The Wave Ceptor series (stylized as WAVE CEPTOR or WaveCeptor) is a line of radio-controlled watches by Casio. Wave Ceptor watches synchronise with radio time signals broadcast by various government time services around the world. These signals transmit the time measured by atomic clocks accurate to one second in millions of years. By synchronizing daily with the signals, the Wave Ceptor watches achieve high accuracy, using a quartz crystal to keep time in the interim. Some radio watches, including some Wave Ceptors, are solar-powered, supported by a rechargeable battery. The watch displays may be fully digital, analog, or analog-digital. Hybrid Wave Ceptor models support GPS satellite reception of both time and location, in addition to broadcast signals.

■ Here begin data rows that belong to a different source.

(* ===== verification/Multicast.v ===== *)
(** Multicast groups of a port: drivers/infiniband/core/multicast.c.

    Groups and members are objects named by their addresses; an address may be
    used again after [kfree]. A step is what the code does while it holds the
    group's or the port's lock, or one atomic operation outside of them, and a
    thread is the point it has reached: that of the thread that owns a group is
    [owner], that of a user in [ib_sa_join_multicast] or [ib_sa_free_multicast]
    is the [stage] of the member. Using an object that is gone, erasing a node
    that is not in the tree, and reading a variable that was never written are
    [None]. The subnet administrator, the users' callbacks, the allocator and
    the P_Key table answer through arguments. *)

From S2P Require Import Prelude McastTable.
#[local] Open Scope Z_scope.

(** ** Data *)

(** [struct ib_sa_mcmember_rec]; GIDs as 128-bit values, big-endian members by
    their values. *)
Record ib_sa_mcmember_rec := mk_rec {
  mgid : Z; port_gid : Z; qkey : Z; mlid : Z; mtu_selector : Z; mtu : Z; traffic_class : Z; pkey : Z;
  rate_selector : Z; rate : Z; packet_life_time_selector : Z; packet_life_time : Z; sl : Z;
  flow_label : Z; hop_limit : Z; scope : Z; join_state : Z; proxy_join : Z
}.
(* ===== verification/MulticastRun.v ===== *)
(** Multicast groups in operation: every step of Multicast.v goes through and
    keeps the invariant of MulticastSafe.v, so that whole runs do. *)

From S2P Require Import Prelude Counting McastTable Multicast MulticastSafe.
#[local] Open Scope Z_scope.

Section steps.
Context `{RbTreeLaws}.
Variable granted : Prop.
Abbreviation inv := (inv granted).
Abbreviation group_ok := (group_ok granted).

Definition keeps (p : mcast_port) (s : step) : Prop := exists p', exec p s = Some p' /\ inv p'.

Lemma member_has_group p m me : inv p -> p.(mcs) !! m = Some me -> holding me = true ->
  exists g gr, me.(group) = Some g /\ p.(groups) !! g = Some gr.
Proof. intros Hinv Hm Hh. exact (mo_group _ _ _ (inv_members _ _ Hinv m me Hm) Hh). Qed.

Lemma granted_ok_refl g gr gr' me : gr'.(rec).(join_state) = gr.(rec).(join_state) -> granted_ok g gr me -> granted_ok g gr' me.
Proof. unfold granted_ok. by intros ->. Qed.

(** ** Joining *)

Lemma join_keeps p data k r mask : inv p -> enabled granted p (Join data k r mask) -> keeps p (Join data k r mask).
Proof.
  intros Hinv Hen. eexists. split; [done|]. unfold ib_sa_join_multicast. destruct data; [|done]. destruct k as [m|]; [|done].
  cbn. apply inv_new_member; [done|by apply Hen|done|]. split; cbn; try done. by left.
Qed.

(** A member that has no group yet is no thread's. *)
Lemma new_member_free p m me : inv p -> p.(mcs) !! m = Some me -> me.(group) = None ->
  forall g gr, p.(groups) !! g = Some gr -> subject gr.(owner) <> Some m.
Proof.
  intros Hinv Hm Hn g gr Hg Hs. pose proof (go_thread _ _ _ _ (inv_groups _ _ Hinv g gr Hg)) as Ht. unfold thread_ok in Ht.
  destruct (owner gr); cbn in Hs; try done; injection Hs as ->; try destruct Ht as [_ Ht]; destruct Ht as (me0 & Hm0 & Hg0 & _); congruence.
Qed.

Lemma new_member p m me : inv p -> p.(mcs) !! m = Some me -> (me.(at_) = Finding \/ me.(at_) = Allocating) ->
  me.(group) = None /\ me.(m_state) = MCAST_JOINING /\ me.(called) = [] /\ holding me = false /\ attached me = false.
Proof.
  intros Hinv Hm Hat. pose proof (mo_new _ _ _ (inv_members _ _ Hinv m me Hm)) as Hnew. unfold holding, attached.
  destruct Hat as [E|E]; rewrite E in *; naive_solver.
Qed.

(** Taking a reference on a group. *)
Lemma found_keeps p m me g gr : inv p -> p.(mcs) !! m = Some me -> (me.(at_) = Finding \/ me.(at_) = Allocating) ->
  p.(groups) !! g = Some gr -> exists p', found p m g = Some p' /\ inv p'.
Proof.
  intros Hinv Hm Hat Hg. unfold found. rewrite Hm, Hg. cbn [mbind option_bind]. eexists. split; [done|].
  pose proof (inv_members _ _ Hinv m me Hm) as Hmo. pose proof (inv_groups _ _ Hinv g gr Hg) as Hgo.
  destruct (new_member p m me Hinv Hm Hat) as (Hgrp & Hst & Hc & Hh & Ha).
  pose proof (new_member_free p m me Hinv Hm Hgrp g gr Hg) as Hno.
  apply (inv_both _ _ g gr); try done; try (intros; by left); [naive_solver| |].
  - apply (group_both_same _ _ _ gr _ _ me); try done.
    + unfold holds_group, in_group. rewrite Hh, andb_false_r, bool_decide_eq_true_2 by done. cbn. unfold owned. cbn. lia.
    + apply Hgo.
    + apply Hgo.
    + unfold is_active. rewrite Ha, andb_false_r. cbn. by rewrite andb_false_r.
    + intros (me0 & ? & ? & ? & _)%(go_pending _ _ _ _ Hgo). congruence.
    + apply (thread_ok_ext p.(mcs)).
      * intros m0 Hs. by rewrite lookup_insert_ne by (intros ->; done).
      * apply (thread_ok_put _ _ gr); [done|by left|done|done|apply Hgo].
  - destruct Hmo as [Href _ _ _ _]. split; cbn.
    + rewrite Href. unfold thread_refs. rewrite Hgrp. cbn. rewrite lookup_insert_eq. cbn.
      destruct (holds (owner gr) m) eqn:E; [by apply holds_subject in E|]. by destruct Hat as [-> | ->].
    + intros _. exists g. eexists. split; [done|]. apply lookup_insert_eq.
    + done.
    + done.
    + unfold called_ok. cbn. rewrite Hst. by left.
Qed.
Lemma senders_finish p m cb n : reachable False p -> waits p m cb n false ->
  exists l p', legal False p l p' /\ length l = n /\ Forall own_step l /\ enabled False p' (DoKfree m cb).
Proof.
  revert p. induction n as [|n IH]; intros p Hr (me & Hm & Hat & Hd & Ht); pose proof (mcast_reachable_inv _ _ Hr) as Hinv.
  - exists [], p. repeat split; [done|]. exists me. split; [done|]. split; [done|].
    rewrite (mo_ref _ _ _ (inv_members _ _ Hinv m me Hm)), Hat, Hd, Ht. done.
  - assert (Hen : enabled False p (SenderDeref m)) by (exists me; split; [done|lia]).
    destruct (step_keeps _ p _ Hinv Hen) as (p1 & He & _). pose proof (reachable_step _ _ _ _ Hr Hen He) as Hr1.
    destruct (IH p1 Hr1) as (l & p' & Hl & Hlen & Hf & Hk).
    { cbn in He. unfold sender_deref, deref_member in He. rewrite Hm in He. cbn in He. rewrite lookup_insert_eq in He. cbn in He.
      injection He as <-. eexists. cbn. rewrite lookup_insert_eq. split; [done|]. cbn. rewrite Hd. done. }
    exists (SenderDeref m :: l), p'. split; [split; [done|by exists p1]|]. split; [cbn; lia|]. split; [by constructor|done].
Qed.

Radio-controlled watches require no setting of time and date, or daylight saving time adjustments, as they attempt automatic synchronization several times every night. Without synchronisation, Wave Ceptors, like other commercial quartz timepieces, are typically accurate to ± 15 seconds per month; daily synchronization ensures 500 ms accuracy.

Most Wave Ceptor watches have a signal strength indicator which shows if the time signal is strong enough to correct the time set. The number of transmitters to which the watches can tune vary according to watch model; most watches can tune to any one of several time signal broadcasts around the world. In Europe, the stated reception range is approximately 1,500 kilometres.

Later Casio radio-controlled watches are branded as the basic Wave Ceptor and more expensive Lineage and Oceanus lines. More recent watches that connect to a smartphone with Bluetooth get Internet time from the phone, without requiring long-distance radio reception.

== Locations ==
Casio watches synchronise to radio time signals from one or more of six low frequency time signal transmitters. The 60kHz signals from different transmitters are not compatible with each other; a watch designed for WWVB only cannot receive MSF.

Japan

Watches can receive signals from two JJY transmitters:

The 40kHz signal from Mount Otakadoya, near Fukushima (Ohtakadoyayama).

The 60kHz signal from the Haganeyama Transmitter at Mount Hagane (Haganeyama).

China

Watches receive the 68kHz signal from BPC at Shangqiu.

United States

Watches receive the 60kHz signal from WWVB at Fort Collins.

Europe

Watches can receive either the 60kHz MSF at Anthorn or the 77.5kHz DCF77 at Mainflingen.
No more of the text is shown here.